Some people may even prefer to read these plot guides before watching the show in the first place. I see no harm in doing so.

4. Names

Names were one of the trickiest parts of learning Chinese for me, and you may or may not have the same experience. Since names are used frequently in television shows, having a strategy to deal with them is especially important.

I suggest using the plot descriptions, and pausing shows when names are used, to create Anki cards with names for each of the characters. Usually the main 3 – 4 character names will be repeated enough not to need this, but it’s very useful for all the rest.

5. Boredom

Boredom is kryptonite for TV based language learners. Learning Chinese with TV is a mostly passive listening exercise that only reaps benefits with massive exposure.

If you let even a little bit of boring content through your filters, it will compound and kill your motivation to keep watching TV at all.

Don’t ever fall into the trap of spending hours finishing a series you originally found fun but now find boring, all just so you can say, “I watched all of show X.” It’s not worth it in the long run.

rgAdd a dash of study

1. Spaced Repetition

Watching television is a natural “spaced repetition” system, in that high frequency words come up over and over again.

Still, in the beginner and intermediate stages it can be helpful to look up some of the interesting words that come up frequently in a show that you’re watching, and then add it to a formal spaced repetition system like Anki.

There are a number of Chinese language learners that I respect a lot who advocate the use of tools like subs2srs. Subs2srs is a tool which automatically cuts the subtitles for a show up into sentences and creates Anki cards for you.

Having tried this a few times, I personally cannot recommend this technique. It creates too many cards and after a while the amount of time I spend inside my SRS outweighs the time I spend in front of the TV.

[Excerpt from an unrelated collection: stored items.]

Lemma rtn_extend_encoding_restores transform entry o idx taint_len :
  transform && negb (Z.land lvl LVL3 =? 0) = false -> 0 < hshape <= 32 -> args_ok o ->
  Z.of_nat (length b) = len -> len < 2 ^ 32 -> length orig_buf = length b -> (length b <= cap)%nat ->
  0 <= idx < len -> 0 <= taint_len ->
  restores b cap (spliced_before idx (arg o (negb entry)))
    (rtn_extend_encoding transform orig_buf lvl hshape len mem orig_mem entry o idx taint_len).
Proof using.
  intros Hplain Hh Hok Hlen Hu Horig Hcap Hidx Ht. unfold rtn_extend_encoding.
  apply (restores_bind_val _ _ _ (fun l => 0 <= l.1 /\ 0 <= l.2)); [by apply operand_len_restores|intros s l s'; by apply operand_len_value|].
  intros [l0 ol0] [H0 H0']. cbn [fst snd] in H0, H0'. destruct Hok as (Ho & M1 & M2 & _ & _).
  assert (Harg : forall e, o <= arg o e <= o + 32) by (intros []; unfold arg; lia).
  pose proof (Harg entry) as A1. pose proof (Harg (negb entry)) as A2. cbv zeta.
  set (its_len := Z.min _ taint_len). set (to := if negb (Z.land lvl LVL3 =? 0) then Z.min 4 idx else 0). set (from := if (_ : bool) then 1 else 0).
  assert (Hits : 0 <= its_len <= 32 /\ idx + its_len <= Z.of_nat (length b)).
  { unfold its_len, u32. rewrite Z.mod_small by lia. lia. }
  assert (Hto : 0 <= to <= 4 /\ to <= idx) by (unfold to; destruct (negb _); lia).
  assert (Hfrom : 0 <= from) by (unfold from; case_match; lia).
  apply restores_ask_bind. intros s0 Hb0 _. rewrite Hb0. apply slice_bind; [unfold in_range; lia|]. cbv beta.
  set (l := take _ _). assert (Hl : Z.of_nat (length l) = its_len + to) by (unfold l; rewrite length_take, length_drop; lia).
  unfold write_save. rewrite (proj2 (Z.ltb_ge 40 (Z.of_nat (length l)))) by lia.
  apply (restores_bind_val _ _ _ (fun save => save = write_at (map fresh (seq 0 40)) 0 l)); [apply restores_ret|by intros s v s' [= <- _]|intros ? ->].
  apply restores_bind.
  - apply for_each_restores. intros pre Hpre. apply elem_of_seqZ in Hpre. unfold write_at. cbn [take app].
    apply match_before_restores; [|lia]. split; [lia..|done|done|lia|lia].
  - intros _. apply restores_unless. rewrite Hplain. apply restores_ret.
Qed.
End direct.
Lemma evict_ok tid k s :
  cache_ok s -> q_testcase_cache s !! tid = Some (Some k) ->
  exists s', evict (Z.of_nat tid) s = Some s' /\ cache_ok s'
    /\ q_testcase_cache_count s' = q_testcase_cache_count s - 1
    /\ q_testcase_max_cache_entries s' = q_testcase_max_cache_entries s
    /\ q_testcase_cache s' = <[tid := None]> (q_testcase_cache s)
    /\ queue_cur s' = queue_cur s /\ q_testcase_max_cache_size s' = q_testcase_max_cache_size s
    /\ (forall j, len_of s' j = len_of s j)
    /\ (forall j, tc_file <$> tc_queue s' !! j = tc_file <$> tc_queue s !! j)
    /\ (forall j e, tc_queue s !! j = Some e -> testcase_buf e = None -> tc_queue s' !! j = Some e)
    /\ q_testcase_max_cache_count s' = q_testcase_max_cache_count s.
Proof.
  intros Hs Hk. pose proof (len_nonneg s k Hs) as Hlen. pose proof (size_nonneg s Hs). pose proof (count_nonneg s Hs).
  pose proof (co_fits s Hs). pose proof (co_u32 s Hs). pose proof (co_max s Hs). pose proof (co_low s Hs).
  destruct (co_cached s Hs tid k Hk) as (e & He & Hbuf).
  assert (Hslot : (tid < length (q_testcase_cache s))%nat) by (by eapply lookup_lt_Some).
  assert (Hold : forall i j, <[tid := None]> (q_testcase_cache s) !! i = Some (Some j) ->
    i <> tid /\ q_testcase_cache s !! i = Some (Some j)).
  { intros i j Hi. destruct (decide (i = tid)) as [->|]; [by rewrite list_lookup_insert_eq in Hi|].
    by rewrite list_lookup_insert_ne in Hi. }
  pose proof (slots_sum_clear one _ _ _ Hk) as Hc1. pose proof (slots_sum_clear (len_of s) _ _ _ Hk) as Hc2.
  pose proof (slots_sum_nonneg one (<[tid:=None]> (q_testcase_cache s)) ltac:(lia)) as Hp1.
  pose proof (slots_sum_nonneg (len_of s) (<[tid:=None]> (q_testcase_cache s)) (fun j => proj1 (len_nonneg s j Hs))) as Hp2.
  rewrite <- (co_count s Hs) in Hc1. rewrite <- (co_size s Hs) in Hc2.
  unfold evict. rewrite Nat2Z.id, Hk. fold (len_of s k). eexists. split; [done|]. simpl.
  assert (Hu1 : u64 (q_testcase_cache_size s - len_of s k) = q_testcase_cache_size s - len_of s k) by (apply u64_id; lia).
  assert (Hu2 : u32 (q_testcase_cache_count s - 1) = q_testcase_cache_count s - 1)
    by (apply u32_id; pose proof (co_room s Hs); lia).
  rewrite Hu1, Hu2. split; [|split_and!; try done].
  - split; simpl.
    + apply entries_alter; [apply Hs|]. intros e0 _ (A & B & C). split; [done|]. by split.
    + rewrite length_insert. apply Hs.
    + lia.
    + lia.
    + intros i j Hi. apply Hold in Hi as [_ Hi]. by apply (co_high s Hs i j).
    + intros i j Hi. apply Hold in Hi as [Hi' Hi]. destruct (co_cached s Hs i j Hi) as (e' & He' & Hb').
      exists e'. split; [|done]. rewrite list_lookup_alter_ne; [done|]. intros ->. apply Hi'. by apply (co_inj s Hs _ _ _ Hi Hk).
    + intros j e' Hj Hb. apply lookup_alter_inv in Hj as [[Hne Hj]|(-> & e0 & _ & ->)]; [|by destruct Hb].
      destruct (co_back s Hs j e' Hj Hb) as [i Hi]. exists i. rewrite list_lookup_insert_ne; [done|]. intros ->. congruence.
    + intros i j m Hi Hj. apply Hold in Hi as [_ Hi]. apply Hold in Hj as [_ Hj]. by apply (co_inj s Hs i j m).
    + lia.
    + rewrite (slots_sum_ext (len_of s)); [lia|]. intros i j _. by apply alter_len.
    + pose proof (co_room s Hs). lia.
    + lia.
    + intros i Hi. destruct (decide (i = tid)) as [->|Hne].
      * destruct (Z.ltb_spec (Z.of_nat tid) (q_testcase_smallest_free s)); lia.
      * rewrite list_lookup_insert_ne in Hi by done. pose proof (co_free s Hs i Hi).
        destruct (Z.ltb_spec (Z.of_nat tid) (q_testcase_smallest_free s)); lia.
    + destruct (Z.of_nat tid <? q_testcase_smallest_free s); lia.
  - intros j. by apply alter_len.
  - intros j. rewrite list_lookup_alter. case_decide; [subst j|done]. by destruct (tc_queue s !! k).
  - intros j e' Hj Hb. rewrite list_lookup_alter_ne; [done|]. intros ->. rewrite He in Hj. injection Hj as ->.
    rewrite Hb in Hbuf. by destruct Hbuf.
Qed.

(** What an operation leaves alone: files and lengths, the current entry, the size of the
    cache, and entries that are not in memory. *)
Record same_files (s s' : tcache) : Prop := {
  sf_cur : queue_cur s' = queue_cur s;
  sf_max : q_testcase_max_cache_size s' = q_testcase_max_cache_size s;
  sf_len : forall j, len_of s' j = len_of s j;
  sf_file : forall j, tc_file <$> tc_queue s' !! j = tc_file <$> tc_queue s !! j;
}.

#[export] Instance same_files_preorder : PreOrder same_files.
Proof.
  split; [by split|]. intros s1 s2 s3 [A B C D] [A' B' C' D'].
  split; [congruence|congruence|intros j; by rewrite C'|intros j; by rewrite D'].
Qed.
(* ===== verification/Trim.v ===== *)
(** * Trimming (src/aflplusplus/src/afl-fuzz-run.c)

    [trim_case] removes blocks from a test case as long as the target's trace keeps its
    checksum, with ever smaller blocks.  The target is the interface [Executor]: a run on
    some bytes gives a result and a trace.  The two loops carry fuel; the theorem at the
    end gives the amount that is enough.  Custom trimmers are in [CustomTrim]. *)
From S2P Require Import Prelude Alloc DetStages.

(** [fsrv_run_result_t] *)
Inductive fsrv_run_result := FSRV_RUN_OK | FSRV_RUN_TMOUT | FSRV_RUN_CRASH | FSRV_RUN_ERROR
  | FSRV_RUN_NOINST | FSRV_RUN_NOBITS.
#[export] Instance fsrv_run_result_dec : EqDecision fsrv_run_result.
Proof. solve_decision. Defined.

Class Executor (W : Type) := {
  (** [fuzz_run_target(afl, &afl->fsrv, timeout)] on the bytes written before: the result
      and what the target left in [trace_bits] *)
  fuzz_run_target : W -> Z -> list Z -> fsrv_run_result * list Z * W;
  stop_soon : W -> bool;
}.

Definition TRIM_MIN_BYTES : Z := 4.
Definition TRIM_START_STEPS : Z := 16.
Definition TRIM_END_STEPS : Z := 1024.

(** [write_with_gap]: the [len] bytes of [mem] without [skip_len] of them *)
Definition write_with_gap (mem : list Z) (skip_at skip_len : Z) : list Z :=
  let len := Z.of_nat (length mem) in
  let tail_len := u32 (len - skip_at - skip_len) in
  take (Z.to_nat skip_at) mem
  ++ take (Z.to_nat tail_len) (drop (Z.to_nat (skip_at + skip_len)) mem).

Section trim.
Context {W : Type} `{!Executor W}.
(** [classify_counts] and [hash64] on a trace, and the time limit *)
Context (classify : list Z -> list Z) (hash64 : list Z -> Z) (exec_tmout exec_cksum : Z).

(** [in_buf] up to [q->len], [len_p2], [clean_trace] once [needs_write] is set, the
    number of runs, the rest of the fuzzer, and the inputs run with their checksums. *)
Record trimming := Trimming {
  t_buf : list Z;
  t_len_p2 : Z;
  t_clean : option (list Z);
  trim_execs : Z;
  t_world : W;
  t_runs : list (list Z * Z);
}.

Inductive trim_out := TrimDone (fault : fsrv_run_result) (t : trimming)
  | TrimAborted (fault : fsrv_run_result) (t : trimming) | TrimNoFuel.

Definition t_len (t : trimming) : Z := Z.of_nat (length (t_buf t)).

(** The deletion made permanent: [memmove] of the tail. *)
Definition remove_block (pos n : Z) (trace : list Z) (t : trimming) : trimming :=
  let move_tail := u32 (t_len t - pos - n) in
  let len := u32 (t_len t - n) in
  let moved := take (Z.to_nat pos) (t_buf t) ++ take (Z.to_nat move_tail) (drop (Z.to_nat (pos + n)) (t_buf t))
               ++ drop (Z.to_nat (pos + move_tail)) (t_buf t) in
  Trimming (take (Z.to_nat len) moved) (u32 (next_pow2 len))
    (match t_clean t with None => Some trace | c => c end) (trim_execs t) (t_world t) (t_runs t).

(** [while (remove_pos < q->len)] *)
Fixpoint trim_pass (fuel : nat) (remove_len remove_pos : Z) (fault : fsrv_run_result) (t : trimming) : trim_out :=
  if remove_pos <? t_len t then
    match fuel with
    | O => TrimNoFuel
    | S fuel =>
        let trim_avail := Z.min remove_len (u32 (t_len t - remove_pos)) in
        let input := write_with_gap (t_buf t) remove_pos trim_avail in
        let '(fault, trace, w) := fuzz_run_target (t_world t) exec_tmout input in
        if stop_soon w || bool_decide (fault = FSRV_RUN_ERROR)
        then TrimAborted fault (Trimming (t_buf t) (t_len_p2 t) (t_clean t) (trim_execs t) w (t_runs t))
        else
          let trace := classify trace in
          let cksum := hash64 trace in
          let t := Trimming (t_buf t) (t_len_p2 t) (t_clean t) (u64 (trim_execs t + 1)) w
                     (t_runs t ++ [(input, cksum)]) in
          if cksum =? exec_cksum
          then trim_pass fuel remove_len remove_pos fault (remove_block remove_pos trim_avail trace t)
          else trim_pass fuel remove_len (u32 (remove_pos + remove_len)) fault t
    end
  else TrimDone fault t.

(** [while (remove_len >= MAX(len_p2 / TRIM_END_STEPS, TRIM_MIN_BYTES))] *)
Fixpoint trim_passes (passes fuel : nat) (remove_len : Z) (fault : fsrv_run_result) (t : trimming) : trim_out :=
  if Z.max (t_len_p2 t / TRIM_END_STEPS) TRIM_MIN_BYTES <=? remove_len then
    match passes with
    | O => TrimNoFuel
    | S passes =>
        match trim_pass fuel remove_len remove_len fault t with
        | TrimDone fault t => trim_passes passes fuel (remove_len ≫ 1) fault t
        | o => o
        end
    end
  else TrimDone fault t.

(** ** Writing the result back *)

(** What [write(fd, in_buf, n)] accepted, call after call, with AFL_NO_UNLINK:
    [while (written < q->len) { result = write(fd, in_buf, q->len - written); ... }] *)
Fixpoint write_in_place (results : list Z) (buf : list Z) (written : Z) (file : list Z) : option (list Z) :=
  if written <? Z.of_nat (length buf) then
    match results with
    | [] => None
    | r :: results =>
        let n := u32 (Z.of_nat (length buf) - written) in
        let r := Z.min r n in
        if 0 <? r then write_in_place results buf (u32 (written + r)) (file ++ take (Z.to_nat r) buf)
        else write_in_place results buf written file
    end
  else Some file.

Record trimmed := Trimmed {
  r_fault : fsrv_run_result;
  (** [in_buf] up to [q->len] *)
  r_buf : list Z;
  (** the entry's file *)
  r_file : list Z;
  (** the trace [update_bitmap_score] works on, if it is called *)
  r_score : option (list Z);
  r_trim_execs : Z;
  r_world : W;
  r_runs : list (list Z * Z);
}.
(* ===== verification/CustomTrim.v ===== *)
(** * Trimming by custom mutators (src/aflplusplus/src/afl-fuzz-mutators.c, afl-fuzz-run.c)

    A custom mutator is a shared object or a Python module of the user that may bring its own
    trimmer and may process test cases before they are run.  Its functions are the class
    [CustomMutator]; [trim_case_custom] drives the trimmer, [write_to_testcase] the
    processing, and [trim_case] calls all trimmers of the list before (and instead of) the
    built-in one of [Trim]. *)
From S2P Require Import Prelude Alloc DetStages Trim.

Class CustomMutator (M : Type) := {
  (** whether [afl_custom_trim] and [afl_custom_post_process] are there *)
  has_trim : M -> bool;
  has_post_process : M -> bool;
  afl_custom_init_trim : M -> list Z -> Z * M;
  (** the buffer, if there is one *)
  afl_custom_trim : M -> option (list Z) * M;
  afl_custom_post_trim : M -> bool -> Z * M;
  (** the new buffer up to the size, if there is one and the size is positive *)
  afl_custom_post_process : M -> list Z -> option (list Z) * M;
}.

Section custom.
Context {W : Type} `{!Executor W} {M : Type} `{!CustomMutator M}.
(** [classify_counts] and [hash64] on a trace, the time limit, the bounds of the lengths,
    and what is in memory behind a buffer *)
Context (classify : list Z -> list Z) (hash64 : list Z -> Z) (exec_tmout min_length max_length : Z) (behind : Z -> Z).

(** [n] bytes from [mem] on *)
Definition bytes_from (mem : list Z) (n : Z) : list Z :=
  take (Z.to_nat n) mem ++ map behind (seqZ (Z.of_nat (length mem)) (n - Z.of_nat (length mem))).

(** The loop over [afl_custom_post_process]; the values are [new_mem] and [new_size]. *)
Fixpoint post_process (els : list M) (new_mem : list Z) (new_size : Z) : list M * list Z * Z :=
  match els with
  | [] => ([], new_mem, new_size)
  | el :: els =>
      if has_post_process el then
        let '(new_buf, el) := afl_custom_post_process el (bytes_from new_mem new_size) in
        let '(els, m, n) :=
          match new_buf with
          | None => post_process els new_mem 0
          | Some b => post_process els b (Z.of_nat (length b))
          end in (el :: els, m, n)
      else let '(els, m, n) := post_process els new_mem new_size in (el :: els, m, n)
  end.

(** [write_to_testcase] with custom mutators: what the target will read, [None] if nothing
    is written *)
Definition write_custom (els : list M) (fix_ : bool) (mem : list Z) : list M * option (list Z) :=
  let len := Z.of_nat (length mem) in
  let '(els, new_mem, new_size) := post_process els mem len in
  if (new_size =? 0) && negb fix_ then (els, None)
  else
    let new_size := if new_size =? 0 then len else new_size in
    let new_size :=
      if (new_size <? min_length) && negb fix_ then min_length
      else if max_length <? new_size then max_length else new_size in
    (els, Some (bytes_from new_mem new_size)).

(** The mutators, [stage_cur], [out_buf], [clean_trace_custom] once [out_buf] is there, the
    number of runs, the rest of the fuzzer, and the inputs run with their checksums *)
Record customs := Customs {
  c_els : list M;
  stage_cur : Z;
  out_buf : option (list Z);
  clean_trace_custom : option (list Z);
  c_trim_execs : Z;
  c_fault : fsrv_run_result;
  c_world : W;
  c_runs : list (list Z * Z);
}.

Inductive custom_out := CDone (c : customs) | CAborted (c : customs) | CFatal (message : string) | CNoFuel.

(** One call of the trimmer [k] of the list, and the run *)
Definition custom_step (exec_cksum : Z) (k : nat) (c : customs) : custom_out :=
  match c_els c !! k with
  | None => CFatal "no such mutator"
  | Some el =>
      let '(retbuf, el) := afl_custom_trim el in
      let els := <[k := el]> (c_els c) in
      match retbuf with
      | None => CFatal "custom_trim failed"
      | Some retbuf =>
          let '(els, sent) := match retbuf with [] => (els, None) | _ => write_custom els false retbuf end in
          (* the run, and whether the checksum is the same *)
          let '(aborted, c, same) :=
            match sent with
            | None | Some [] =>
                (false, Customs els (stage_cur c) (out_buf c) (clean_trace_custom c) (u64 (c_trim_execs c + 1))
                          (c_fault c) (c_world c) (c_runs c), None)
            | Some input =>
                let '(fault, trace, w) := fuzz_run_target (c_world c) exec_tmout input in
                let c := Customs els (stage_cur c) (out_buf c) (clean_trace_custom c) (u64 (c_trim_execs c + 1))
                           fault w (c_runs c) in
                if stop_soon w || bool_decide (fault = FSRV_RUN_ERROR) then (true, c, None)
                else
                  let trace := classify trace in
                  let cksum := hash64 trace in
                  (false, Customs els (stage_cur c) (out_buf c) (clean_trace_custom c) (c_trim_execs c) fault w
                            (c_runs c ++ [(input, cksum)]),
                   if cksum =? exec_cksum then Some (input, trace) else None)
            end in
          if aborted then CAborted c
          else
            match c_els c !! k with
            | None => CFatal "no such mutator"
            | Some el =>
                match same with
                | Some (input, trace) =>
                    let '(r, el) := afl_custom_post_trim el true in
                    CDone (Customs (<[k := el]> (c_els c)) (u32 r) (Some input)
                             (match out_buf c with None => Some trace | Some _ => clean_trace_custom c end)
                             (c_trim_execs c) (c_fault c) (c_world c) (c_runs c))
                | None =>
                    let '(r, el) := afl_custom_post_trim el false in
                    if r <? 0 then CFatal "Error ret in custom_post_trim"
                    else CDone (Customs (<[k := el]> (c_els c)) (u32 r) (out_buf c) (clean_trace_custom c)
                                  (c_trim_execs c) (c_fault c) (c_world c) (c_runs c))
                end
            end
      end
  end.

Still, many other learners have had success using these tools, so your mileage may vary. If it sounds like your thing, consult the interwebs for an abundance of information to get you started.

2. Shadowing

Shadowing is a technique whereby you pick a character from a show you like, and mimic everything he says. Trying to get yourself sounding as close to the real actor as possible works wonders for your Chinese.

Shadowing forces you to focus on grammar and speech particles that your brain usually filters out, helps make you much more conscious of where breaks in speech and pauses between words should go, and provides good intonation and tone practice.

3. Complementary study

A balanced study regime is essential to be most effective in learning Chinese. Watching television is a passive learning activity, and you’ll find that when you hear words (or see them in subtitles) that you’ve recently learnt in a more active study session, your brain will hone in on that word.

At this moment, having seen the word in context, your brain will then decide it must be important to remember and strengthen the association.

Without complementing television watching with more structured learning activities, you’ll lose many of the benefits that come from watching television in Chinese.